Films plot repetitive, boring

Devinn Winkleman

“The Tuxedo” starts out with an interesting premise: taxi driver Jimmy Tong (Jackie Chan) discovers a high-tech tuxedo when his boss, Clark Devlin (Jason Isaacs), suffers a massive head wound from an explosion and is rushed to the hospital.

This special tuxedo has the ability to do almost anything one can dream of, and this is where the movie takes off and goes downhill.

Tong uses the tuxedo, and uses it, and uses it and uses it.

He uses it for almost every scene in the movie; you will begin to think he’s totally inept without the tuxedo. And the embarrassing part is, he has to use the tuxedo’s powers to fight, and it’s not just normal Chan-style fighting where he does his own stunts, but computer generated fighting, where you know he isn’t.

This is both sad and begs the question: why would Chan want to put his name in a movie that doesn’t feature genuine fighting?

The plot of the movie is pretty mediocre.
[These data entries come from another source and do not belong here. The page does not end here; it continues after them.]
(* ===== verification/Hole.v ===== *)
(** A node gone from a B+tree: the ranges of its neighbours widen, and what
    the writes of [src/masstree_remove.hh] to an internode do to its list of
    children. *)
From S2P Require Import Prelude Compiler Memory StringSlice Key Ksearch Kpermuter Nodeversion.
From S2P Require Import Stringbag Node Heap Get Insert Remove Tree Find Steps InternodeSpec LeafSpec Locate Ancestors LinkChild.

(** * Wider ranges *)
Section widen.
Context (R : Z -> Z -> Z -> list entry -> list Z -> Prop).

Lemma siblings_next_key K hi es ns : siblings_rep R K hi es ns -> next_key K hi <= hi.
Proof using Type.
  revert es ns. induction K as [|[k c] K IH]; intros es ns; cbn [siblings_rep next_key]; [done|].
  intros (e1 & e2 & n1 & n2 & _ & _ & Hk & _ & _ & H). apply IH in H. lia.
Qed.
Lemma left_rep_first K lo c hi es ns : left_rep R ((lo, c) :: K) hi es ns -> lo <= hi.
Proof using Type.
  cbn [left_rep]. intros (e1 & e2 & n1 & n2 & _ & _ & H1 & H2). apply siblings_next_key in H2.
  destruct H1 as [(_ & -> & _)|(_ & ? & _)]; lia.
Qed.

Context (HR : forall c lo hi hi' es ns, R c lo hi es ns -> lo < hi -> hi <= hi' -> R c lo hi' es ns).
Lemma siblings_widen K hi hi' es ns : siblings_rep R K hi es ns -> hi <= hi' -> siblings_rep R K hi' es ns.
Proof using HR.
  intros HK Hhi. revert es ns HK. induction K as [|[k c] K IH]; intros es ns; cbn [siblings_rep]; [done|].
  intros (e1 & e2 & n1 & n2 & -> & -> & Hk & Hc & H1 & H2). exists e1, e2, n1, n2.
  assert (next_key K hi <= next_key K hi') by (by destruct K as [|[]]). split_and!; try done; [lia| |by apply IH].
  by apply (HR _ _ (next_key K hi)).
Qed.
(** The last child of the list takes over what is right of it. *)
Lemma left_rep_widen lo c K hi hi' es ns :
  left_rep R ((lo, c) :: K) hi es ns -> hi <= hi' -> c <> 0 \/ K <> [] -> left_rep R ((lo, c) :: K) hi' es ns.
Proof using HR.
  cbn [left_rep]. intros (e1 & e2 & n1 & n2 & -> & -> & H1 & H2) Hhi Hne. exists e1, e2, n1, n2.
  assert (next_key K hi <= next_key K hi') by (by destruct K as [|[]]).
  split_and!; [done..| |by apply (siblings_widen _ hi)]. destruct H1 as [(Hc & Hlo & -> & -> & Hpos)|(Hc & Hlo & H1)].
  - left. destruct Hne as [?|Hne]; [done|]. destruct K as [|[k c'] K]; [done|]. by split_and!.
  - right. split_and!; [done|lia|]. by apply (HR _ _ (next_key K hi)).
Qed.
End widen.

Lemma node_rep_widen d h par a lo hi hi' es ns :
  node_rep d h par a lo hi es ns -> lo < hi -> hi <= hi' -> node_rep d h par a lo hi' es ns.
Proof.
  revert par a lo hi hi' es ns. induction d as [|d IH]; intros par a lo hi hi' es ns; cbn [node_rep]; [done|].
  intros [(l & Hl & -> & Hok)|(i & ns' & Hi & -> & Hok & Hc)] Hlt Hhi.
  - left. exists l. split_and!; [done..|]. destruct Hok as [H1 H2 H3 H4 H5 H6 H7 H8]. split; try done.
    eapply Forall_impl; [exact H2|]. cbn. intros e He. lia.
  - right. exists i, ns'. split_and!; [done..|].
    change (left_rep (node_rep d h a) (kids lo i) hi es ns') in Hc. change (left_rep (node_rep d h a) (kids lo i) hi' es ns').
    apply (left_rep_widen _ (IH a) _ _ _ hi); [done..|].
    destruct (separators i) as [|kc K] eqn:HK; [left|by right].
    unfold kids in Hc. rewrite HK in Hc. destruct Hc as (e1 & e2 & n1 & n2 & _ & _ & [(_ & -> & _)|(Hne & _)] & _); [cbn in Hlt; lia|done].
Qed.

(** * The place of a node *)
Lemma above_range h root anc par a lo hi es1 es2 ns1 ns2 :
  above h root anc par a lo hi es1 es2 ns1 ns2 -> 0 <= lo < hi /\ (lo = 0 -> leaves h ns1 = []) /\ (a <> root -> anc <> []).
Proof.
  induction 1 as [|anc d pp p plo phi es1 es2 ns1 ns2 i K1 k c K2 el er nl nr Ha (IH & IHl & _) Hi Hok HK Hc Hk HL HR].
  - split_and!; [done..|]. by intros.
  - assert (0 <= k /\ (k = 0 -> plo = 0 /\ K1 = [])) as [H0 H1].
    { destruct K1 as [|[k0 c0] K1]; cbn in HK; [injection HK as -> _ _; by split; [lia|]|].
      injection HK as -> _ _. pose proof (left_rep_first _ _ _ _ _ _ _ HL). split; [lia|]. intros H0. subst k. exfalso.
      destruct HL as (e1 & e2 & n1 & n2 & _ & _ & HL1 & HL2). apply siblings_next_key in HL2.
      destruct HL1 as [(_ & ? & _ & _ & ?)|(_ & ? & _)]; lia. }
    split_and!; [lia|done| |by intros]. intros ->. destruct (H1 eq_refl) as [-> ->]. destruct HL as [_ ->].
    rewrite leaves_app, IHl by done. by rewrite (leaves_internode _ _ _ _ Hi).
Qed.

(** * The list of children *)
Lemma zip_delete_at {A B} lo (ks : list A) (cs : list B) p :
  length cs = S (length ks) -> 1 <= p <= zlength ks ->
  zip (lo :: delete_at (p - 1) ks) (delete_at p cs) = delete_at p (zip (lo :: ks) cs).
Proof.
  intros Hl Hp. unfold delete_at, zlength in *. replace (Z.to_nat p) with (S (Z.to_nat (p - 1))) by lia.
  destruct cs as [|c0 cs]; [done|]. cbn in *. f_equal. rewrite zip_with_app by (rewrite !length_take; lia).
  by rewrite <- zip_with_take, <- zip_with_drop.
Qed.
Lemma kids_remove_child lo i r K1 kc K2 :
  shape i -> kids lo i = K1 ++ kc :: K2 -> K1 <> [] -> remove_child i (zlength K1) = Some r ->
  shape r /\ same_header i r /\ nkeys_ r = nkeys_ i - 1 /\ kids lo r = K1 ++ K2.
Proof.
  intros Hi HK Hne Hr. pose proof (zlength_keys i Hi) as Hlk. pose proof (zlength_children i Hi) as Hlc.
  assert (1 <= zlength K1 <= nkeys_ i) as Hp.
  { pose proof (f_equal length HK) as Hl. rewrite (kids_zip lo i Hi), length_zip_with, length_app in Hl.
    unfold zlength in *. destruct K1; [done|]. cbn [length] in *. lia. }
  destruct (remove_child_spec i (zlength K1) Hi Hp) as (r' & Hr' & Hs & Hh & Hn & Hk & Hc).
  rewrite Hr in Hr'. injection Hr' as <-. split_and!; [done..|].
  rewrite (kids_zip lo r Hs), Hk, Hc, zip_delete_at by (unfold zlength in *; lia).
  rewrite <- (kids_zip lo i Hi), HK. apply delete_at_mid.
Qed.

Lemma zip_set_key {A B} (X : list A) (Y : list B) K1 k c K2 v :
  zip X Y = K1 ++ (k, c) :: K2 -> zip (<[length K1 := v]> X) Y = K1 ++ (v, c) :: K2.
Proof.
  revert X Y. induction K1 as [|kc K1 IH]; intros [|x X] [|y Y]; try done; cbn.
  - by intros [= -> -> ->].
  - intros [= <- H]. f_equal. by apply IH.
Qed.
Lemma kids_set_key lo i k' K1 k c K2 v :
  shape i -> kids lo i = K1 ++ (k, c) :: K2 -> K1 <> [] -> wr (iikey0_ i) (zlength K1 - 1) v = Some k' ->
  kids lo (Internode.set_ikey0 i k') = K1 ++ (v, c) :: K2.
Proof.
  intros Hi HK Hne Hset. unfold wr, zlength in Hset. case_match; [|done]. injection Hset as <-.
  assert (shape (Internode.set_ikey0 i (<[Z.to_nat (Z.of_nat (length K1) - 1) := v]> (iikey0_ i)))) as Hs.
  { destruct Hi. split; try done. cbn. unfold zlength in *. by rewrite length_insert. }
  rewrite (kids_zip lo _ Hs). rewrite (kids_zip lo i Hi) in HK. unfold keys in *. cbn [iikey0_ nkeys_ Internode.set_ikey0].
  change (children (Internode.set_ikey0 _ _)) with (children i).
  pose proof (f_equal length HK) as Hl. rewrite length_zip_with, length_app in Hl. cbn [length] in Hl. rewrite length_take in Hl.
  destruct K1 as [|kc K1]; [done|]. cbn [length] in *. replace (Z.to_nat (Z.of_nat (S (length K1)) - 1)) with (length K1) by lia.
  rewrite take_insert_lt by lia. change (lo :: <[length K1 := v]> ?l) with (<[S (length K1) := v]> (lo :: l)).
  by apply (zip_set_key _ _ (kc :: K1) k).
Qed.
Banning (Ritchie Coster) wants to use water striders, those bugs that skate across the surface of water, to carry a deadly bacteria and ruin the world’s water supply. The bacteria would cause anyone who drinks tap water to dehydrate in seconds. Banning wants to make it so everyone in the world will have to drink his brand of bottled water.

Tong and associates have to stop him, of course.

Confused? So am I. How do bugs carry the bacteria, and how exactly does bacteria trigger the dehydration effect, and how do you completely contaminate the world’s water supply? And if you taint all of the water in the world, which is about two-thirds of the Earth, wouldn’t the bottled water be tainted, too?

So the writing is far from being up to par. It’s as if the writers didn’t care about the script and put in anything to keep the movie going. The result is a jumbled mess.

The only thing saving this movie from getting a flat-out F is Isaacs. He tries so hard to give the movie some class that he deserves some points.

Overall, this movie is an unsophisticated version of a James Bond picture. It’s bad.